Manche Pandemie-Einschränkung ist zu akzeptieren

Andererseits fällt nicht alles unter die Kategorie erhebliche Beeinträchtigung, was eine Urlauberin oder ein Urlauber so empfindet. "Wenn im Hotel nichts los ist, nur ein Essenssaal geöffnet hat und Maskenpflicht herrscht, dann zählt so etwas nach einem Jahr Pandemie einfach zum allgemeinen Lebensrisiko, das man hinnehmen muss", sagt Führich. Die Einschränkung der gebuchten Reiseleistungen oder das Infektionsrisiko müsse durchaus erheblich oder höher als zu Hause sein. Erst dann ist die kostenlose Stornierung möglich.

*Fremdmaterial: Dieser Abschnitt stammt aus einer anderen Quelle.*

(** The client's end of the stream: [peer] gives what there is to read once
    the peer has seen the bytes written. *)
Definition gateway_round_trip (w : Writer) (peer : list Z -> Reader) (request : GatewayWireRequest) (max : Z)
    : Writer * Result GatewayWireResponse GatewayTransportError :=
  match validate_frame_bound max with
  | Err e => (w, Err e)
  | Ok _ =>
      match wire_write_frame encode_request w request max with
      | (w1, Err e) => (w1, Err e)
      | (w1, Ok _) =>
          (w1, match wire_read_frame decode_response (peer (wr_written w1)) max with
               | (_, Err e) => Err e
               | (_, Ok o) => ok_or o UnexpectedEof
               end)
      end
  end.

End WireFrames.

(** * The framing of the local transport *)

(** The error of this framing for an error of the other's reader, after which
    [r] is left. *)
Definition wire_read_error (is_eof : string -> bool) (r : Reader) (e : TransportError) : GatewayTransportError :=
  match e with
  | TransportIo s => WireIo s
  | InvalidFrame reason =>
      if str_eqb reason "payload length is outside the configured bound" then FrameTooLarge else map_frame_read_error is_eof r
  | _ => InvalidJson
  end.

Definition wire_write_error (e : TransportError) : GatewayTransportError :=
  match e with TransportIo s => WireIo s | _ => FrameTooLarge end.

Lemma wire_read_frame_via {T} is_eof (decode : list Z -> option T) r max :
  wire_read_frame is_eof decode r max =
  match read_frame r max with
  | (r', Err e) => (r', Err (wire_read_error is_eof r' e))
  | (r', Ok None) => (r', Ok None)
  | (r', Ok (Some payload)) => (r', match decode payload with Some v => Ok (Some v) | None => Err InvalidJson end)
  end.
Proof.
  unfold wire_read_frame, read_frame. destruct (read_one r) as [r1 [[b|]|e]]; [|done..].
  destruct (read_exact r1 3) as [r2 [header|e]]; [|done].
  destruct (_ || _); [done|]. destruct (read_exact r2 _) as [r3 [payload|e]]; [|done]. by destruct (decode payload).
Qed.

Lemma wire_write_frame_via {T} (encode : T -> option (list Z)) w value max :
  wire_write_frame encode w value max =
  match encode value with
  | None => (w, Err InvalidJson)
  | Some payload =>
      match write_frame w payload max with (w', Ok _) => (w', Ok tt) | (w', Err e) => (w', Err (wire_write_error e)) end
  end.
Proof.
  unfold wire_write_frame, write_frame, u32_try_from. destruct (encode value) as [payload|]; [|done].
  destruct (_ =? 0), (max <? _); cbn [orb]; try done.
  rewrite Z.ltb_antisym. destruct (zlen payload <=? U32_MAX); cbn [negb]; [|done].
  destruct (write_all w _) as [w1 [[]|]]; [|done]. by destruct (write_all w1 _) as [w2 [[]|]].
Qed.

Lemma validate_frame_bound_ok max :
  validate_frame_bound max = Ok tt <-> max <> 0 /\ max <= HARD_MAX_GATEWAY_FRAME_BYTES.
Proof.
  unfold validate_frame_bound, ensure_not.
  destruct (Z.eqb_spec max 0), (Z.ltb_spec HARD_MAX_GATEWAY_FRAME_BYTES max); cbn; split; try done; lia.
Qed.

(** Whether a value travels in one frame. *)
Definition fits {T} (encode : T -> option (list Z)) (max : Z) (value : T) (payload : list Z) : Prop :=
  encode value = Some payload /\ frame_ok max payload.

Lemma wire_write_fits {T} (encode : T -> option (list Z)) out value max payload :
  fits encode max value payload ->
  wire_write_frame encode {| wr_written := out; wr_failure := None |} value max =
  ({| wr_written := out ++ frame payload; wr_failure := None |}, Ok tt).
Proof. intros [He Hok]. by rewrite wire_write_frame_via, He, write_frame_ok, bool_decide_true. Qed.

Lemma wire_write_unfit {T} (encode : T -> option (list Z)) w value max :
  ~ (exists payload, fits encode max value payload) ->
  exists e, wire_write_frame encode w value max = (w, Err e) /\ (e = InvalidJson \/ e = FrameTooLarge).
Proof.
  intros Hno. rewrite wire_write_frame_via. destruct (encode value) as [payload|] eqn:E; [|eauto].
  rewrite write_frame_ok, bool_decide_false; [by eauto|]. intros Hok. apply Hno. by exists payload.
Qed.

Lemma wire_read_fits {T} is_eof (decode : list Z -> option T) encode rest f value max payload :
  (forall v p, encode v = Some p -> decode p = Some v) -> fits encode max value payload ->
  wire_read_frame is_eof decode {| rd_bytes := frame payload ++ rest; rd_failure := f |} max =
  ({| rd_bytes := rest; rd_failure := f |}, Ok (Some value)).
Proof. intros Hcodec [He Hok]. by rewrite wire_read_frame_via, read_frame_app, (Hcodec _ _ He). Qed.

Lemma wire_read_end {T} is_eof (decode : list Z -> option T) max :
  wire_read_frame is_eof decode {| rd_bytes := []; rd_failure := None |} max = ({| rd_bytes := []; rd_failure := None |}, Ok None).
Proof. done. Qed.

(** * Properties *)

(** The two framings agree.  On every stream and every bound, the reader
    of the gateway's stream consumes the same bytes and finds the same frame
    as the reader of the local transport, and then decodes it; the writer
    appends the same bytes.  The errors correspond one to one, except that a
    frame cut short is an end of file here when the stream ended, and an I/O
    error when it failed. *)
Theorem wire_framing_agrees {T} is_eof (decode : list Z -> option T) (encode : T -> option (list Z)) r w value max :
  wire_read_frame is_eof decode r max =
    (let '(r', result) := read_frame r max in
     (r', match result with
          | Ok None => Ok None
          | Ok (Some payload) => match decode payload with Some v => Ok (Some v) | None => Err InvalidJson end
          | Err e => Err (wire_read_error is_eof r' e)
          end)) /\
  wire_write_frame encode w value max =
    match encode value with
    | None => (w, Err InvalidJson)
    | Some payload =>
        let '(w', result) := write_frame w payload max in
        (w', match result with Ok _ => Ok tt | Err e => Err (wire_write_error e) end)
    end.
Proof.
  rewrite wire_read_frame_via, wire_write_frame_via. split; [by destruct (read_frame r max) as [? [[]|]]|].
  destruct (encode value); [|done]. by destruct (write_frame w _ max) as [? []].
Qed.

Section WireProps.
Context {W E : Type} `{!DesktopWorker W (HostWorld W E), !HostExecutor W E, !HashOrder, !UuidSource}.
Context (base64_encode : list Z -> string) (verifier : string) (c : WorkerGatewayConfig) (is_eof : string -> bool).
Context (decode_request : list Z -> option GatewayWireRequest) (encode_request : GatewayWireRequest -> option (list Z)).
Context (decode_response : list Z -> option GatewayWireResponse) (encode_response : GatewayWireResponse -> option (list Z)).
Implicit Types h : HostWorld W E.

(** What is encoded decodes to the same value. *)
Record CodecRoundTrip : Prop := {
  crt_request : forall q p, encode_request q = Some p -> decode_request p = Some q;
  crt_response : forall q p, encode_response q = Some p -> decode_response p = Some q;
}.

Let serve := serve_gateway_stream is_eof decode_request encode_response base64_encode verifier c.
Let stream_loop := gateway_stream_loop is_eof decode_request encode_response base64_encode verifier c.
Let answer := answer_request base64_encode verifier c.

Lemma gateway_stream_loop_returns fuel max h r w :
  (length (rd_bytes r) < fuel)%nat -> exists res, (stream_loop fuel max h r w).2 = Some res.
Proof.
  revert h r w. induction fuel as [|fuel IH]; intros h r w Hf; [lia|]. unfold stream_loop. cbn [gateway_stream_loop].
  rewrite wire_read_frame_via. destruct (read_frame r max) as [r1 [[payload|]|e]] eqn:Er; [|eauto..].
  destruct (decode_request payload); [|eauto].
  destruct (answer_request _ _ _ _ _) as [h1 response]. destruct (wire_write_frame _ _ _ _) as [w1 [[]|]]; [|eauto].
  apply IH. apply read_frame_shrinks in Er. lia.
Qed.

(** The bytes that come back to a client of a gateway in state [h]. *)
Definition served_bytes (max : Z) h (bytes : list Z) : Reader :=
  let '(_, _, w, _) := serve max h {| rd_bytes := bytes; rd_failure := None |} {| wr_written := []; wr_failure := None |} in
  {| rd_bytes := wr_written w; rd_failure := None |}.

Lemma serve_one max h request payload : CodecRoundTrip -> validate_frame_bound max = Ok tt ->
  fits encode_request max request payload ->
  let '(h1, response) := answer h request in
  (forall reply, fits encode_response max response reply ->
     serve max h {| rd_bytes := frame payload; rd_failure := None |} {| wr_written := []; wr_failure := None |} =
     (h1, {| rd_bytes := []; rd_failure := None |}, {| wr_written := frame reply; wr_failure := None |}, Some (Ok tt))) /\
  (~ (exists reply, fits encode_response max response reply) ->
   exists e,
     serve max h {| rd_bytes := frame payload; rd_failure := None |} {| wr_written := []; wr_failure := None |} =
     (h1, {| rd_bytes := []; rd_failure := None |}, {| wr_written := []; wr_failure := None |}, Some (Err e))).
Proof.
  intros [Hq Hp] Hv Hfit. destruct (answer h request) as [h1 response] eqn:Ea.
  unfold serve, serve_gateway_stream. rewrite Hv.
  assert (Hlen : exists n, length (frame payload) = S n) by (eexists; reflexivity).
  destruct Hlen as [n Hn]. cbn [rd_bytes]. rewrite Hn. unfold answer in Ea.
  split; [intros reply Hr | intros Hno]; cbn [gateway_stream_loop];
    rewrite <- (app_nil_r (frame payload)); rewrite (wire_read_fits _ _ encode_request) with (value := request) by done;
    rewrite Ea.
  - by rewrite (wire_write_fits _ _ _ _ reply) by done.
  - destruct (wire_write_unfit encode_response {| wr_written := []; wr_failure := None |} response max Hno) as (e & -> & _).
    by exists e.
Qed.

(** Calling a gateway over a stream.  A stream is always served to an end.
    A client's round trip on a fresh stream returns the gateway's own answer
    to the request when both fit the frame bound; a request that does not fit
    is refused before a byte is written; and when only the answer does not
    fit, the client is told the stream ended although the gateway has acted. *)
Theorem gateway_round_trip_answers max h request :
  CodecRoundTrip -> validate_frame_bound max = Ok tt ->
  let '(h1, response) := answer h request in
  let fresh := {| wr_written := []; wr_failure := None |} in
  let client := gateway_round_trip is_eof encode_request decode_response fresh (served_bytes max h) request max in
  (forall r w, exists res, (serve max h r w).2 = Some res) /\
  (~ (exists payload, fits encode_request max request payload) ->
     exists e, client = (fresh, Err e) /\ (e = InvalidJson \/ e = FrameTooLarge)) /\
  (forall payload, fits encode_request max request payload ->
     let served := serve max h {| rd_bytes := frame payload; rd_failure := None |} fresh in
     wr_written client.1 = frame payload /\
     ((exists reply, fits encode_response max response reply) ->
        served.1.1.1 = h1 /\ served.2 = Some (Ok tt) /\ client.2 = Ok response) /\
     (~ (exists reply, fits encode_response max response reply) ->
        served.1.1.1 = h1 /\ (exists e, served.2 = Some (Err e)) /\ client.2 = Err UnexpectedEof)).
Proof.
  intros Hcodec Hv. destruct (answer h request) as [h1 response] eqn:Ea. cbv zeta. split; [|split].
  - intros r w. unfold serve, serve_gateway_stream. rewrite Hv. apply gateway_stream_loop_returns. lia.
  - intros Hno. unfold gateway_round_trip. rewrite Hv.
    destruct (wire_write_unfit encode_request {| wr_written := []; wr_failure := None |} request max Hno) as (e & -> & He). eauto.
  - intros payload Hfit. unfold gateway_round_trip. rewrite Hv, (wire_write_fits _ _ _ _ payload) by done.
    cbn [fst snd wr_written]. split; [done|]. pose proof (serve_one max h request payload Hcodec Hv Hfit) as Hs.
    rewrite Ea in Hs. destruct Hs as [Hyes Hno]. unfold served_bytes. cbn [app].
    split.
    + intros [reply Hr]. rewrite (Hyes _ Hr). cbn [fst snd wr_written].
      rewrite <- (app_nil_r (frame reply)), (wire_read_fits _ _ encode_response) with (value := response); try done.
      apply Hcodec.
    + intros Hn. destruct (Hno Hn) as [e ->]. cbn. eauto.
Qed.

"Ganz allgemein auf die Pandemie können sich Urlauber ohnehin nicht beziehen", sagt Führich. "Sie müssen konkret vortragen, worin genau die Einschränkungen bestehen." Beispiele: Die gebuchte Flugverbindung oder das Hotel stehen nicht mehr zur Verfügung, Ausflüge oder Landgänge bei Kreuzfahrten sind nicht mehr möglich. Oder es gibt eine Pflicht zur Quarantäne nach Einreise. Auch ein hohes Infektionsrisiko im Urlaubsgebiet kann eine solche Einschränkung sein.

Wichtig: "Was ich bei der Buchung sehenden Auges akzeptiert habe, kann ich hinterher nicht mehr monieren", betont Führich.

Gerichtsurteile zur Corona-Pandemie finden sich unter anderem in der Kemptener Reisemängeltabelle (Abschnitt 4.9).